[Task directions] From the entries that follow, list every line in which the string "drop" appears.

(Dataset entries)
---

(* ===== verification/Image.v ===== *)
(** * The disk image: [tools/createimage.c] and [arch/mips/boot/bootblock.S]

    The host program that joins the boot block and the kernel into an image, and
    the boot block that loads the kernel from it.  The program runs on the host:
    files are byte strings by name, and the functions of <stdio.h> and the
    structures of <elf.h> (little-endian) are modelled as the C library and the
    ELF format define them. *)

From S2P Require Import Prelude CString Printk FsLayout.

(** ** Files *)

Record host := Host { contents_of : gmap bytes bytes; stdout : list (bytes * list arg) }.

(** An open file: its name and the position. *)
Record FILE := File { f_name : bytes; f_pos : Z }.

Definition content (f : FILE) (h : host) : bytes := default [] (contents_of h !! f_name f).

Definition fopen_read (name : bytes) (h : host) : option FILE :=
  match contents_of h !! name with Some _ => Some (File name 0) | None => None end.

(** Mode w+: the file is created or truncated. *)
Definition fopen_create (name : bytes) (h : host) : FILE * host :=
  (File name 0, Host (<[name := []]> (contents_of h)) (stdout h)).

Definition fseek (pos : Z) (f : FILE) : FILE := File (f_name f) pos.

(** Up to [n] bytes go to the start of [buff]; the second result is their number. *)
Definition fread (buff : bytes) (n : Z) (f : FILE) (h : host) : outcome (bytes * Z * FILE) :=
  let c := content f h in
  let got := take (Z.to_nat (n `min` Z.of_nat (length c))) (drop (Z.to_nat (f_pos f)) c) in
  buff ← put buff 0 got;
  Ok (buff, Z.of_nat (length got), fseek (f_pos f + Z.of_nat (length got)) f).

Definition fwrite (data : bytes) (f : FILE) (h : host) : FILE * host :=
  let c := content f h in
  let p := Z.to_nat (f_pos f) in
  let c' := take p c ++ replicate (p - length c) 0 ++ data ++ drop (p + length data) c in
  (fseek (f_pos f + Z.of_nat (length data)) f,
   Host (<[f_name f := c']> (contents_of h)) (stdout h)).

Definition say_host (fmt : bytes) (args : list arg) (h : host) : host :=
  Host (contents_of h) (stdout h ++ [(fmt, args)]).

(** ** ELF *)

Definition EHDR_SIZE : Z := 52.    (* sizeof(Elf32_Ehdr) *)
Definition PHDR_SIZE : Z := 32.    (* sizeof(Elf32_Phdr) *)
Definition PT_LOAD : Z := 1.

Definition get16 (b : bytes) (o : Z) : outcome Z := w ← slice b o 2; Ok (FsLayout.word w).

Definition e_phentsize (ehdr : bytes) : outcome Z := get16 ehdr 42.
Definition e_phnum (ehdr : bytes) : outcome Z := get16 ehdr 44.
Definition p_type (phdr : bytes) : outcome Z := get32 phdr 0.
Definition p_offset (phdr : bytes) : outcome Z := get32 phdr 4.
Definition p_vaddr (phdr : bytes) : outcome Z := get32 phdr 8.
Definition p_filesz (phdr : bytes) : outcome Z := get32 phdr 16.
Definition p_memsz (phdr : bytes) : outcome Z := get32 phdr 20.

Section createimage.
(** The content of uninitialised memory, and what [free] leaves of a block. *)
Context (garbage : Z → Z) (freed : bytes → bytes).
Implicit Types (h : host).

Definition uninit (n : Z) : bytes := map garbage (seqZ 0 n).

(** A negative size is larger than any memory: null. *)
Definition malloc (n : Z) : outcome bytes := if n <? 0 then Fault NullPointer else Ok (uninit n).

(** An [int] that is passed as [size_t]. *)
Definition size_t (n : Z) : Z := n mod 2 ^ 64.

Definition SECTOR_SIZE : Z := 512.
Definition IMAGE_FILE : bytes := str "./image".

(** [tmp + i * _ph_sz] counts in structures. *)
Definition find_load (ph_num ph_sz : Z) (buff2 phdr : bytes) : outcome (bool * bytes) :=
  for_range 0 ph_num (λ i '(found, phdr),
    if found : bool then Ok (found, phdr)
    else
      let tmp := PHDR_SIZE * (i * ph_sz) in
      t ← get32 buff2 tmp;
      if t =? PT_LOAD then p ← slice buff2 tmp PHDR_SIZE; phdr ← put phdr 0 p; Ok (true, phdr)
      else Ok (false, phdr)) (false, phdr).

Definition read_exec_file (opfile : FILE) h : outcome bytes :=
  '(buff, _, opfile) ← fread (uninit 52) EHDR_SIZE opfile h;
  ph_sz ← e_phentsize buff;
  ph_num ← e_phnum buff;
  let ph_sz_tot := i32 (ph_sz * ph_num) in
  buff2 ← malloc ph_sz_tot;
  '(buff2, _, opfile) ← fread buff2 (size_t ph_sz_tot) opfile h;
  phdr ← malloc ph_sz;
  '(_, phdr) ← find_load ph_num ph_sz buff2 phdr;
  off ← p_offset phdr;
  let read_sz := i32 (i32 off - i32 (EHDR_SIZE + ph_sz_tot)) in
  if read_sz =? 0 then Ok phdr
  else '(_, _, _) ← fread buff (size_t read_sz) opfile h; Ok phdr.

Definition sectors (n : Z) : Z := Z.shiftr n 9 + (if Z.land n 511 =? 0 then 0 else 1).

Definition count_kernel_sectors (phdr : bytes) : outcome Z :=
  fsz ← p_memsz phdr; Ok (sectors fsz).

Definition write_bootblock (image file : FILE) (phdr : bytes) h : outcome host :=
  off ← p_offset phdr;
  sz ← p_memsz phdr;
  '(buff, _, _) ← fread (replicate 517 0) (size_t (i32 sz)) (fseek off file) h;
  Ok (fwrite (take 512 buff) (fseek 0 image) h).2.

(** [memset] has the size of the type of its size for a size: 8. *)
Definition write_kernel (image knfile : FILE) (phdr : bytes) (kernelsz : Z) h : outcome host :=
  sec_cnt ← count_kernel_sectors phdr;
  buff ← malloc (i32 (sec_cnt * 512));
  buff ← memset buff 0 8;
  off ← p_offset phdr;
  '(buff, _, _) ← fread buff (size_t (i32 kernelsz)) (fseek off knfile) h;
  Ok (fwrite buff (fseek 512 image) h).2.

(** [fuel] bounds the words of the image. *)
Fixpoint record_loop (fuel : nat) (os_sz byte_cnt : Z) (buf : bytes) (image : FILE) h : outcome host :=
  match fuel with
  | O => OutOfFuel
  | S fuel =>
      '(buf, n, image) ← fread buf 4 image h;
      if negb (n =? 4) then Ok h
      else
        let byte_cnt := byte_cnt + 4 in
        let image := fseek (f_pos image - 4) image in
        let '(image, h) := fwrite (if byte_cnt =? 512 then le32 os_sz else take 4 buf) image h in
        record_loop fuel os_sz byte_cnt buf image h
  end.

Definition record_kernel_sectors (image : FILE) (kernelsz : Z) h : outcome host :=
  let os_sz := i32 (i32 (sectors kernelsz) * 512) in
  record_loop (S (length (content image h))) (u32 os_sz) 0 (uninit 4 ++ [0]) (fseek 0 image) h.

Definition extent_opt (phdr_bb phdr_k : bytes) h : outcome host :=
  let line fmt v := say_host (9 :: str fmt ++ [10; 0]) [ArgInt v] in
  o ← p_offset phdr_bb; f ← p_filesz phdr_bb; m ← p_memsz phdr_bb; v ← p_vaddr phdr_bb;
  o' ← p_offset phdr_k; f' ← p_filesz phdr_k; m' ← p_memsz phdr_k; v' ← p_vaddr phdr_k;
  n ← count_kernel_sectors phdr_k;
  let h := say_host (str "bootblock info:" ++ [10; 0]) [] h in
  let h := line "padding upto 0x%x" (u32 (v + 512)) (line "vaddr: 0x%x" v
    (line "memory size: 0x%x" m (line "file size: 0x%x" f (line "offset: 0x%x" o h)))) in
  let h := say_host (str "kernel info:" ++ [10; 0]) [] h in
  Ok (line "padding upto 0x%x" (u32 (v' + 512 * n)) (line "vaddr: 0x%x" v'
    (line "memory size: 0x%x" m' (line "file size: 0x%x" f' (line "offset: 0x%x" o' h))))).

(** [error] ends the program with status -1. *)
Definition EXIT_ERROR : Z := -1.

(** The first result is the exit status when the program ends inside.  The size
    is read from the header after [free]. *)
Definition create_image (extended : bool) (btblk_name kernel_name : bytes) h :
    outcome (option Z * host) :=
  let btblk_file := fopen_read btblk_name h in
  let kernel_file := fopen_read kernel_name h in
  let '(image_file, h) := fopen_create IMAGE_FILE h in
  match btblk_file, kernel_file with
  | Some btblk_file, Some kernel_file =>
      kn_phdr ← read_exec_file kernel_file h;
      bb_phdr ← read_exec_file btblk_file h;
      h ← write_bootblock image_file btblk_file bb_phdr h;
      filesz ← p_filesz kn_phdr;
      h ← write_kernel image_file kernel_file kn_phdr filesz h;
      h ← (if extended then extent_opt bb_phdr kn_phdr h else Ok h);
      memsz ← p_memsz (freed kn_phdr);
      image_file ← deref (fopen_read IMAGE_FILE h);
      h ← record_kernel_sectors image_file (i32 memsz) h;
      Ok (None, h)
  | _, _ =>
      Ok (Some EXIT_ERROR, say_host (str "Wrong file names: %s %s, check and rerun!" ++ [10; 0])
        [ArgStr (btblk_name ++ [0]); ArgStr (kernel_name ++ [0])] h)
  end.
Lemma stub_traps s :
  stack_ok (current s) (u32 (rd s sp - 8)) →
  R invoke_syscall s (Trapped (drop 7 invoke_syscall)) (at_syscall s).
Proof.
  set (a := u32 (rd s sp - 8)). intros (Hlo & Hal & _).
  set (t := wr sp a (wr a2 (rd s a3) (wr a1 (rd s a2) (wr a0 (rd s a1) (wr v0 (rd s a0) s))))).
  assert (E : exec_all symbol [MOVE v0 a0; MOVE a0 a1; MOVE a1 a2; MOVE a2 a3; ADDIU sp sp (-8)] s = Ok t)
    by reflexivity.
  eapply (runs_block _ _ _ [_; _; _; _; _] _ _ _ _ _ E). eapply runs_I; [|apply runs_SYSCALL].
  cbn [exec]. change (rd t sp) with a. rewrite Z.add_0_r, (u32_small a) by apply u32_range.
  rewrite sw_ok by done. reflexivity.
Qed.

(** The end of the stub, when the registers and the stack are those of its
    [syscall]. *)
Lemma stub_returns s s1 :
  stack_ok (current s) (u32 (rd s sp - 8)) → word (rd s sp) → word (rd s ra) →
  (∀ r, r ∈ general → rd s1 r = rd (at_syscall s) r) →
  load32 (mem s1) (u32 (rd s sp - 8)) = rd s ra →
  ∃ s', R (drop 7 invoke_syscall) s1 (Jump (rd s ra)) s' ∧
    (∀ r, r ∈ general → r ∉ [v0; a0; a1; a2] → rd s' r = rd s r) ∧ mem s' = mem s1.
Proof.
  set (a := u32 (rd s sp - 8)). intros (Hlo & Hal & _) Hsp Hra Hg Hm.
  assert (H1 : rd s1 sp = a) by (apply Hg; by apply elem_of_general).
  set (t := wr sp (u32 (a + 8)) (wr ra (rd s ra) s1)).
  exists t. split_and!.
  - apply runs_NOP. eapply runs_I.
    { cbn [exec]. rewrite H1, Z.add_0_r, (u32_small a) by apply u32_range.
      rewrite lw_ok, Hm by done. reflexivity. }
    eapply runs_I. { cbn [exec]. rewrite rd_wr_ne, H1 by done. reflexivity. }
    exact (runs_JR symbol text call ra [I NOP] t).
  - intros r Hr Hn. unfold t. destruct (decide (r = sp)) as [->|].
    { rewrite rd_wr by done. unfold a. unfold u32. rewrite Zplus_mod_idemp_l.
      rewrite Z.sub_add. by apply Z.mod_small. }
    destruct (decide (r = ra)) as [->|]; [by rewrite rd_wr_ne, rd_wr|].
    rewrite !rd_wr_ne, Hg by done. unfold at_syscall.
    change (rd (wr sp a (wr a2 (rd s a3) (wr a1 (rd s a2) (wr a0 (rd s a1) (wr v0 (rd s a0) s))))) r =
      rd s r).
    rewrite !rd_wr_ne by regs_ne. done.
  - done.
Qed.
Lemma contexts_lookup k k' p x' :
  contexts k' = contexts k → aget (pcb k') p = Ok x' →
  ∃ x, aget (pcb k) p = Ok x ∧ kernel_context x' = kernel_context x ∧ user_context x' = user_context x.
Proof.
  intros H [Hp Hx']%aget_Ok.
  assert (Hl : contexts k' !! Z.to_nat p = Some (kernel_context x', user_context x')).
  { unfold contexts. by rewrite list_lookup_fmap, Hx'. }
  rewrite H in Hl. unfold contexts in Hl. rewrite list_lookup_fmap in Hl.
  destruct (pcb k !! Z.to_nat p) as [x|] eqn:Hx; [|done]. exists x. split; [by apply aget_Ok|].
  by injection Hl as -> ->.
Qed.

Lemma scheduler_length k k' : scheduler k = Ok k' → length (pcb k') = length (pcb k).
Proof.
  intros H%scheduler_contexts%(f_equal length). unfold contexts in H. by rewrite !length_fmap in H.
Qed.

(** ** The process table in memory *)

Section switch.
(** [pcb_size] is [sizeof(pcb_t)]. *)
Context (symbol : string → Z) (call : string → cpu → outcome cpu) (pcb_size : Z).
Notation R := (runs symbol text call).
Notation current := (current symbol).

Definition pcb_addr (p : pid) : Z := symbol "pcb" + pcb_size * p.

(** The process table and [current_running] are placed apart, in the unmapped
    segments. *)
Record layout_ok : Prop := {
  ly_word x : word (symbol x);
  ly_current : Entry.current_ok symbol;
  ly_size : PID + 4 ≤ pcb_size;
  ly_proc p : pid_ok p → proc_ok symbol (pcb_addr p);
}.
Context (layout : layout_ok).

(** What memory holds of the kernel's state: the current process and the
    contexts of all processes. *)
Record represents (k : kstate) (s : cpu) : Prop := {
  rp_current : current s = match current_running k with Some p => pcb_addr p | None => 0 end;
  rp_kernel p x : aget (pcb k) p = Ok x → context_at (mem s) (pcb_addr p) = kernel_context x;
  rp_user p x : aget (pcb k) p = Ok x → context_at (mem s) (pcb_addr p + USER) = user_context x;
  rp_words : words_ok s;
}.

---

[Exercise solution]
  let got := take (Z.to_nat (n `min` Z.of_nat (length c))) (drop (Z.to_nat (f_pos f)) c) in
  let c' := take p c ++ replicate (p - length c) 0 ++ data ++ drop (p + length data) c in
  R invoke_syscall s (Trapped (drop 7 invoke_syscall)) (at_syscall s).
  ∃ s', R (drop 7 invoke_syscall) s1 (Jump (rd s ra)) s' ∧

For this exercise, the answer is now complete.